La question du financement d'une campagne présidentielle revient comme un refrain à chaque échéance électorale. Les inquiétudes se sont ravivées suite aux déclarations de Daniel Baal, président de la Fédération bancaire française (FBF), qui a reconnu le défi que représente l’octroi de prêts au RN lors d'une intervention sur RTL le 29 avril. « Oui, c'est un problème », a-t-il concédé, ajoutant que les banques françaises hésitaient encore à s'engager.
Baal a également rappelé les risques liés à ces financements, évoquant les conditions strictes qui encadrent le remboursement par l’État : il faut obtenir au moins 5 % des voix et assurer la validation des comptes de campagne. « C'est une responsabilité des pouvoirs publics », a-t-il ajouté, soulignant l'enjeu démocratique de la situation.
Des réactions politiques vives
Les commentaires de Baal ont suscité des réactions immédiates, notamment de la part de Marine Le Pen. Sur son compte X, elle a qualifié la situation de « très problématique », affirmant que sans banques pour soutenir le RN, les dons restent insuffisants pour financer une campagne présidentielle. « Donc, on fait quoi ? », a-t-elle interpellé.
Quelques jours plus tôt, Jordan Bardella, président du RN, s'était lui aussi alarmé de l'attitude des banques. Sur Europe 1, il avait déclaré que le refus de prêter aux partis politiques était « anormal », affirmant que « un parti politiquе qui représente des millions de Français » mérite un accès au financement.

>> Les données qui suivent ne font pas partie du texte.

(** [__next__] raises [DecodeError] exactly when its native call returns
    [Success] with a vector that is not NULL and whose payload the codec does
    not parse; apart from that it raises only what [_exec] raises. *)
Theorem next_raises_DecodeError_iff `{Ffi} `{Codec Block} {S}
    (native : Native S) (s : S) (it : _BlockIterator.t) :
  (is_null (_BlockIterator._c_iter_ptr it) = false ->
   let c := next_call it in
   let r := (native c.1.1 c.1.2 c.2 s).1 in
   result (run native (_BlockIterator.__next__ it) s) = Raised DecodeError
   <-> res r = ErrorCode.Success
       /\ is_null (vec_ptr (out_vec r)) = false
       /\ ParseFromString (from_rust_vec (out_vec r)) = None)
  /\ (forall e : PyExc,
        result (run native (_BlockIterator.__next__ it) s) = Raised e ->
        e = DecodeError \/ In (exc_class e) exec_classes).
Proof.
  split.
  - intros Hp c r. subst r c.
    rewrite run___next__ by exact Hp. cbn [result]. unfold next_result.
    destruct (condition_for _) as [e|] eqn:Hc.
    + split.
      * intros [= ->]. apply condition_for_class in Hc. cbn in Hc.
        intuition discriminate.
      * intros (Hs & _). apply condition_for_None in Hs. congruence.
    + apply condition_for_None in Hc.
      destruct (is_null (vec_ptr _)).
      * split; [discriminate|]. intros (_ & Hn & _). discriminate Hn.
      * destruct (ParseFromString _) as [b|].
        -- split; [discriminate|]. intros (_ & _ & Hn). discriminate Hn.
        -- split; [auto|reflexivity].
  - intros e.
    destruct (is_null (_BlockIterator._c_iter_ptr it)) eqn:Hp.
    + rewrite run___next___null by exact Hp. cbn [result].
      intros [= <-]. right. cbn. tauto.
    + rewrite run___next__ by exact Hp. cbn [result]. unfold next_result.
      destruct (condition_for _) as [e'|] eqn:Hc.
      * intros [= <-]. right. exact (condition_for_class _ _ Hc).
      * destruct (is_null (vec_ptr _)).
        -- intros [= <-]. right. cbn. tauto.
        -- destruct (ParseFromString _); [discriminate|].
           intros [= <-]. left. reflexivity.
Qed.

Une quête de financement incertaine
En interne, le RN s'active pour rassembler les 10,7 millions d'euros nécessaires au remboursement maximal prévu par l'État pour les candidats du second tour. Kévin Pfeffer, trésorier du parti, a reconnu que, malgré plusieurs demandes déposées, certaines ont reçu des réponses négatives de banques comme la Société Générale et La Banque Postale, qui se refusent désormais à soutenir la vie politique.
Le RN évoque pourtant des garanties solides pour rassurer les investisseurs potentiels, notamment des sondages favorables et une subvention publique d'environ 15 millions d'euros, grâce à son groupe de 130 députés. Toutefois, l'incertitude demeure, et Pfeffer assure que « les discussions continuent », envisageant éventuellement de se tourner vers des banques européennes.
Des difficultés ancrées dans l’histoire du parti
Le RN, comme l'ancien Front national, a toujours rencontré des obstacles similaires lors des campagnes passées. En 2022, Marine Le Pen avait dû patienter jusqu'en février pour obtenir un prêt urgent de 10,6 millions d'euros d'une banque hongroise. Depuis 2017, les conditions se sont durcies, interdisant les prêts d’établissements non européens, ce qui limite encore plus les possibilités.
Ivry sur la question du financement, le RN se tourne par ailleurs vers des prêts de particuliers, même si ces derniers ne suffisent pas à garantir le financement d'une campagne présidentielle. Le parti est engagé dans un remboursement diligent de sa dette, qui s'élevait à environ 19 millions d'euros fin 2024. Malgré les contraintes, Kévin Pfeffer a établi un plan pour réduire cette dette à zéro avant les élections de 2027.
La course contre la montre s'intensifie et l’issue de cette quête de financement demeure incertaine. Pour le RN, le défi de 2027 pourrait se révéler aussi complexe, s’il n’arrive pas à sortir des sentiers battus.